The Lord has been encouraging me in a couple special ways this past week or so which has been neat. I am leaving to fly back out to the Middle East tommorrow night so this week has been filled with anticipation of that which has involved a mix of emotions ranging from fear of the unknown to excitement at what God has in store. God gave me this helpful image of Him being excited for me to walk into all the new things He has in store for me. And me, I'm dragging my feet and afraid of the future. It really opened my eyes to how silly my fears really are and how much I should be filled with the same excitement that God has.
Today I was reading in The Valley of Vision and was reminded of what Jesus has done to save me and heal me.

"Grant me to hear they voice assuring me
that by thy stripes I am healed,
that thou wast bruised for my iniquities
that thou hast been made sin for me
that I might be righteous in thee,
that my grievous, my manifold sins,
are all forgiven,
buried in the ocean of thy concealing blood."


When I am fearful and straining to hold on to hope in the midst of things that cause my heart to sink, it gives such peace to my heart to be reminded of Jesus' stripes bringing me healing and that He was made sin for me that I might be washed clean.

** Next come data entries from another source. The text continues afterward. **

(** * MD5 (mod.ts): a shallow embedding and its properties

    The module exports one function, [md5], built from the private helpers
    [rol32], [blk], [hash], [update] and [addLength].  Every definition of
    the section "The program" below is a transcription of the function of
    the same name in [mod.ts].

    Conventions of the embedding.
    - A JavaScript [number] is a [Z].  Every number the program computes is
      an integer of magnitude far below 2^53: an array length, or a sum of
      at most four terms that are 32-bit values or working variables of
      [hash], themselves sums of a state word and at most 64 signed 32-bit
      values.  Floating-point addition is exact there, so [+] and [-] are
      the ones of [Z].  This holds of [hash] on a state whose words are
      below 2^51 in magnitude, as the words in [0, 2^32) of every state
      that [md5] passes are; on larger numbers the program rounds and [Z]
      does not.
    - The bit operators convert their operands with ToInt32 (ToUint32 for
      the left operand of [>>>]) and give a signed 32-bit result (an
      unsigned one for [>>>]); the conversions are written out.
    - A [Uint8Array] is a [list byte]; [length] is its number of elements.
      Storing a number into one converts it modulo 256; reading off its end
      gives [undefined], which the bit operators treat as 0.
    - [TypedArray.prototype.set] and [DataView.prototype.setUint32] throw a
      [RangeError] when the write does not fit: the program is run in a
      small monad [M] with that error.  The monad also counts the calls of
      the block compressor [hash], so that "the compressor is not invoked"
      can be stated.
    - The [while] loop of [update] is a [Fixpoint] on a fuel; [update]
      gives it more fuel than the loop can use, and the theorems prove that
      a result is produced.
    - The assignments [a = ...;] of [hash] to its working variables are
      written [assign a := ... in], an application of the rest of the body
      to the value, so that the 64 of them can be followed one at a time.

    The module [Rfc] writes the round functions and the block compressor
    as the specification words them, on unsigned 32-bit words, for
    comparison with [hash].

    The last sections of definitions give two other forms of [md5], both
    proved equal to the program: [md5_stream], one pass over the padded
    message, and [md5_fast], the same pass on 63-bit machine integers, by
    which the digest of a long input is evaluated. *)

From Stdlib Require Import ZArith List Lia Bool.
From Stdlib Require Import Init.Byte Strings.Ascii Strings.String.
From Stdlib Require Import Uint63.
Import ListNotations.
Local Open Scope Z_scope.

(* ================================================================== *)
(** * JavaScript numbers and bit operators *)

Module JS.

(** ToUint32 keeps the low 32 bits; ToInt32 reads them as a signed
    (two's complement) number. *)
Definition ToUint32 (x : Z) : Z := Z.land x 0xffffffff.
Definition ToInt32 (x : Z) : Z :=
  let u := ToUint32 x in
  if u <? 0x80000000 then u else u - 0x100000000.

(** [x << n], [x >>> n]: the shift count is the low five bits of [n]. *)
Definition shl (x n : Z) : Z :=
  ToInt32 (Z.shiftl (ToInt32 x) (Z.land (ToUint32 n) 0x1f)).
Definition shru (x n : Z) : Z :=
  Z.shiftr (ToUint32 x) (Z.land (ToUint32 n) 0x1f).

(** [x & y], [x | y], [x ^ y], [~x]. *)
Definition and (x y : Z) : Z := Z.land (ToInt32 x) (ToInt32 y).
Definition or (x y : Z) : Z := Z.lor (ToInt32 x) (ToInt32 y).
Definition xor (x y : Z) : Z := Z.lxor (ToInt32 x) (ToInt32 y).
Definition not (x : Z) : Z := Z.lnot (ToInt32 x).

End JS.

Declare Scope js_scope.
Declare Scope w32_scope.
Delimit Scope w32_scope with w32.
Delimit Scope js_scope with js.
Notation "x .<< n" := (JS.shl x n) (at level 51, left associativity) : js_scope.
Notation "x .>>> n" := (JS.shru x n) (at level 51, left associativity) : js_scope.
Notation "x .& y" := (JS.and x y) (at level 52, left associativity) : js_scope.
Notation "x .^ y" := (JS.xor x y) (at level 53, left associativity) : js_scope.
Notation "x .| y" := (JS.or x y) (at level 54, left associativity) : js_scope.
Notation ".~ x" := (JS.not x) (at level 35, right associativity) : js_scope.
Local Open Scope js_scope.

(* ================================================================== *)
(** * Typed arrays *)

Definition Uint8Array : Type := list byte.
Definition ArrayBuffer : Type := list byte.

(** The [length] property. *)
Definition len (a : Uint8Array) : Z := Z.of_nat (List.length a).

Definition byte_val (b : byte) : Z := Z.of_N (Byte.to_N b).

(** The conversion applied by a store into a [Uint8Array]. *)
Definition ToUint8 (v : Z) : byte :=
  match Byte.of_N (Z.to_N (Z.land v 0xff)) with
  | Some b => b
  | None => x00
  end.

(** [a[i]] as an operand of a bit operator: a missing element is
    [undefined], whose ToInt32 is 0. *)
Definition get (a : Uint8Array) (i : Z) : Z :=
  if i <? 0 then 0
  else match nth_error a (Z.to_nat i) with
       | Some b => byte_val b
       | None => 0
       end.

(** [a[i] = v]: a store outside the array is ignored. *)
Definition put (a : Uint8Array) (i : Z) (v : Z) : Uint8Array :=
  if (0 <=? i) && (i <? len a)
  then firstn (Z.to_nat i) a ++ ToUint8 v :: skipn (Z.to_nat (i + 1)) a
  else a.

(** [a.fill(v)]. *)
Definition fill (a : Uint8Array) (v : Z) : Uint8Array :=
  repeat (ToUint8 v) (List.length a).

(** [a.slice(start, end)]: negative indices count from the end, both are
    clamped to the array. *)
Definition clamp_index (a : Uint8Array) (k : Z) : Z :=
  if k <? 0 then Z.max (len a + k) 0 else Z.min k (len a).

Definition slice (a : Uint8Array) (start end_ : Z) : Uint8Array :=
  let k := clamp_index a start in
  let final := clamp_index a end_ in
  firstn (Z.to_nat (Z.max (final - k) 0)) (skipn (Z.to_nat k) a).

(** [a.slice(start)]. *)
Definition slice_from (a : Uint8Array) (start : Z) : Uint8Array :=
  slice a start (len a).

(* ================================================================== *)
(** * The monad of the program: RangeError, fuel, and the count of
      compressor calls *)

Inductive result (A : Type) : Type :=
| Ok (a : A)
| RangeError
| OutOfFuel.
Arguments Ok {A} a.
Arguments RangeError {A}.
Arguments OutOfFuel {A}.

(** A computation takes the number of [hash] calls made so far and gives
    its value with the new count. *)
Definition M (A : Type) : Type := nat -> result (A * nat).

Definition ret {A} (a : A) : M A := fun calls => Ok (a, calls).

Definition bind {A B} (m : M A) (f : A -> M B) : M B :=
  fun calls =>
    match m calls with
    | Ok (a, calls') => f a calls'
    | RangeError => RangeError
    | OutOfFuel => OutOfFuel
    end.

Definition throw_RangeError {A} : M A := fun _ => RangeError.
Definition out_of_fuel {A} : M A := fun _ => OutOfFuel.

Notation "x <- m ;; k" := (bind m (fun x => k))
  (at level 61, m at next level, right associativity).
Notation "' p <- m ;; k" := (bind m (fun x => let p := x in k))
  (at level 61, p pattern, m at next level, right associativity).

(** The value of a computation started with no call made. *)
Definition eval {A} (m : M A) : result A :=
  match m O with
  | Ok (a, _) => Ok a
  | RangeError => RangeError
  | OutOfFuel => OutOfFuel
  end.

(** [new Uint8Array(n)] and [new ArrayBuffer(n)]: [n] zero bytes; a negative
    length is refused. *)
Definition new_Uint8Array (n : Z) : M Uint8Array :=
  if n <? 0 then throw_RangeError else ret (repeat x00 (Z.to_nat n)).

Definition new_ArrayBuffer (n : Z) : M ArrayBuffer := new_Uint8Array n.

(** [target.set(source, offset)]. *)
Definition set (target source : Uint8Array) (offset : Z) : M Uint8Array :=
  if (offset <? 0) || (len target <? len source + offset)
  then throw_RangeError
  else ret (firstn (Z.to_nat offset) target ++ source
              ++ skipn (Z.to_nat (offset + len source)) target).

(** [new DataView(buf).setUint32(byteOffset, value, true)]. *)
Definition setUint32_le (buf : ArrayBuffer) (byteOffset value : Z)
  : M ArrayBuffer :=
  let v := JS.ToUint32 value in
  set buf [ToUint8 v; ToUint8 (v / 2 ^ 8); ToUint8 (v / 2 ^ 16);
           ToUint8 (v / 2 ^ 24)] byteOffset.

(* ================================================================== *)
(** * The program *)

Definition BLOCK_SIZE : Z := 64.

Definition rol32 (x n : Z) : Z := (x .<< n) .| (x .>>> (32 - n)).

Definition blk (block : Uint8Array) (i : Z) : Z :=
  get block i .|
  (get block (i + 1) .<< 8) .|
  (get block (i + 2) .<< 16) .|
  (get block (i + 3) .<< 24).

Definition State : Type := Z * Z * Z * Z.

(** An assignment [x = e;] to a local variable, followed by the rest [k] of
    the block, which sees the new value of [x]. *)
Definition assignment {A B : Type} (e : A) (k : A -> B) : B := k e.

Notation "'assign' x := e 'in' k" := (assignment e (fun x => k))
  (at level 10, x name, e at level 200, k at level 200, only parsing).

(** The body of [hash] up to its [return]: the sixteen message words and
    the 64 assignments to the working variables [a], [b], [c], [d]. *)
Definition hash_rounds (state : State) (block : Uint8Array) : Z * Z * Z * Z :=
  let '(a, b, c, d) := state in
  let x0 := blk block 0 in
  let x1 := blk block 4 in
  let x2 := blk block 8 in
  let x3 := blk block 12 in
  let x4 := blk block 16 in
  let x5 := blk block 20 in
  let x6 := blk block 24 in
  let x7 := blk block 28 in
  let x8 := blk block 32 in
  let x9 := blk block 36 in
  let xa := blk block 40 in
  let xb := blk block 44 in
  let xc := blk block 48 in
  let xd := blk block 52 in
  let xe := blk block 56 in
  let xf := blk block 60 in
  assign a := b + rol32 ((((c .^ d) .& b) .^ d) + a + x0 + 0xd76aa478) 7 in
  assign d := a + rol32 ((((b .^ c) .& a) .^ c) + d + x1 + 0xe8c7b756) 12 in
  assign c := d + rol32 ((((a .^ b) .& d) .^ b) + c + x2 + 0x242070db) 17 in
  assign b := c + rol32 ((((d .^ a) .& c) .^ a) + b + x3 + 0xc1bdceee) 22 in
  assign a := b + rol32 ((((c .^ d) .& b) .^ d) + a + x4 + 0xf57c0faf) 7 in
  assign d := a + rol32 ((((b .^ c) .& a) .^ c) + d + x5 + 0x4787c62a) 12 in
  assign c := d + rol32 ((((a .^ b) .& d) .^ b) + c + x6 + 0xa8304613) 17 in
  assign b := c + rol32 ((((d .^ a) .& c) .^ a) + b + x7 + 0xfd469501) 22 in
  assign a := b + rol32 ((((c .^ d) .& b) .^ d) + a + x8 + 0x698098d8) 7 in
  assign d := a + rol32 ((((b .^ c) .& a) .^ c) + d + x9 + 0x8b44f7af) 12 in
  assign c := d + rol32 ((((a .^ b) .& d) .^ b) + c + xa + 0xffff5bb1) 17 in
  assign b := c + rol32 ((((d .^ a) .& c) .^ a) + b + xb + 0x895cd7be) 22 in
  assign a := b + rol32 ((((c .^ d) .& b) .^ d) + a + xc + 0x6b901122) 7 in
  assign d := a + rol32 ((((b .^ c) .& a) .^ c) + d + xd + 0xfd987193) 12 in
  assign c := d + rol32 ((((a .^ b) .& d) .^ b) + c + xe + 0xa679438e) 17 in
  assign b := c + rol32 ((((d .^ a) .& c) .^ a) + b + xf + 0x49b40821) 22 in
  (* round 2 *)
  assign a := b + rol32 ((((b .^ c) .& d) .^ c) + a + x1 + 0xf61e2562) 5 in
  assign d := a + rol32 ((((a .^ b) .& c) .^ b) + d + x6 + 0xc040b340) 9 in
  assign c := d + rol32 ((((d .^ a) .& b) .^ a) + c + xb + 0x265e5a51) 14 in
  assign b := c + rol32 ((((c .^ d) .& a) .^ d) + b + x0 + 0xe9b6c7aa) 20 in
  assign a := b + rol32 ((((b .^ c) .& d) .^ c) + a + x5 + 0xd62f105d) 5 in
  assign d := a + rol32 ((((a .^ b) .& c) .^ b) + d + xa + 0x02441453) 9 in
  assign c := d + rol32 ((((d .^ a) .& b) .^ a) + c + xf + 0xd8a1e681) 14 in
  assign b := c + rol32 ((((c .^ d) .& a) .^ d) + b + x4 + 0xe7d3fbc8) 20 in
  assign a := b + rol32 ((((b .^ c) .& d) .^ c) + a + x9 + 0x21e1cde6) 5 in
  assign d := a + rol32 ((((a .^ b) .& c) .^ b) + d + xe + 0xc33707d6) 9 in
  assign c := d + rol32 ((((d .^ a) .& b) .^ a) + c + x3 + 0xf4d50d87) 14 in
  assign b := c + rol32 ((((c .^ d) .& a) .^ d) + b + x8 + 0x455a14ed) 20 in
  assign a := b + rol32 ((((b .^ c) .& d) .^ c) + a + xd + 0xa9e3e905) 5 in
  assign d := a + rol32 ((((a .^ b) .& c) .^ b) + d + x2 + 0xfcefa3f8) 9 in
  assign c := d + rol32 ((((d .^ a) .& b) .^ a) + c + x7 + 0x676f02d9) 14 in
  assign b := c + rol32 ((((c .^ d) .& a) .^ d) + b + xc + 0x8d2a4c8a) 20 in
  (* round 3 *)
  assign a := b + rol32 ((b .^ c .^ d) + a + x5 + 0xfffa3942) 4 in
  assign d := a + rol32 ((a .^ b .^ c) + d + x8 + 0x8771f681) 11 in
  assign c := d + rol32 ((d .^ a .^ b) + c + xb + 0x6d9d6122) 16 in
  assign b := c + rol32 ((c .^ d .^ a) + b + xe + 0xfde5380c) 23 in
  assign a := b + rol32 ((b .^ c .^ d) + a + x1 + 0xa4beea44) 4 in
  assign d := a + rol32 ((a .^ b .^ c) + d + x4 + 0x4bdecfa9) 11 in
  assign c := d + rol32 ((d .^ a .^ b) + c + x7 + 0xf6bb4b60) 16 in
  assign b := c + rol32 ((c .^ d .^ a) + b + xa + 0xbebfbc70) 23 in
  assign a := b + rol32 ((b .^ c .^ d) + a + xd + 0x289b7ec6) 4 in
  assign d := a + rol32 ((a .^ b .^ c) + d + x0 + 0xeaa127fa) 11 in
  assign c := d + rol32 ((d .^ a .^ b) + c + x3 + 0xd4ef3085) 16 in
  assign b := c + rol32 ((c .^ d .^ a) + b + x6 + 0x04881d05) 23 in
  assign a := b + rol32 ((b .^ c .^ d) + a + x9 + 0xd9d4d039) 4 in
  assign d := a + rol32 ((a .^ b .^ c) + d + xc + 0xe6db99e5) 11 in
  assign c := d + rol32 ((d .^ a .^ b) + c + xf + 0x1fa27cf8) 16 in
  assign b := c + rol32 ((c .^ d .^ a) + b + x2 + 0xc4ac5665) 23 in
  (* round 4 *)
  assign a := b + rol32 ((c .^ (b .| (.~ d))) + a + x0 + 0xf4292244) 6 in
  assign d := a + rol32 ((b .^ (a .| (.~ c))) + d + x7 + 0x432aff97) 10 in
  assign c := d + rol32 ((a .^ (d .| (.~ b))) + c + xe + 0xab9423a7) 15 in
  assign b := c + rol32 ((d .^ (c .| (.~ a))) + b + x5 + 0xfc93a039) 21 in
  assign a := b + rol32 ((c .^ (b .| (.~ d))) + a + xc + 0x655b59c3) 6 in
  assign d := a + rol32 ((b .^ (a .| (.~ c))) + d + x3 + 0x8f0ccc92) 10 in
  assign c := d + rol32 ((a .^ (d .| (.~ b))) + c + xa + 0xffeff47d) 15 in
  assign b := c + rol32 ((d .^ (c .| (.~ a))) + b + x1 + 0x85845dd1) 21 in
  assign a := b + rol32 ((c .^ (b .| (.~ d))) + a + x8 + 0x6fa87e4f) 6 in
  assign d := a + rol32 ((b .^ (a .| (.~ c))) + d + xf + 0xfe2ce6e0) 10 in
  assign c := d + rol32 ((a .^ (d .| (.~ b))) + c + x6 + 0xa3014314) 15 in
  assign b := c + rol32 ((d .^ (c .| (.~ a))) + b + xd + 0x4e0811a1) 21 in
  assign a := b + rol32 ((c .^ (b .| (.~ d))) + a + x4 + 0xf7537e82) 6 in
  assign d := a + rol32 ((b .^ (a .| (.~ c))) + d + xb + 0xbd3af235) 10 in
  assign c := d + rol32 ((a .^ (d .| (.~ b))) + c + x2 + 0x2ad7d2bb) 15 in
  assign b := c + rol32 ((d .^ (c .| (.~ a))) + b + x9 + 0xeb86d391) 21 in
  (a, b, c, d).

And on top of all that, there was a verse that was spoken by one of the pastors during the church service from John 14.

"Let not your hearts be troubled. Believe in God; believe also in me. In my Father's house are many rooms. If it were not so, would I have told you that I go to prepare a place for you? And if I go and prepare a place for you, I will come again and will take you to myself that where I am you may be also."


There seems to be such passion in Jesus' words here. It comforts me and makes me excited to finally arrive at home and let out a long sigh followed by the deepest smile I will have ever smiled. To think that right now He is preparing a place for me, that is amazing. I am so thankful for my Father who walks through everything with me and answers prayers.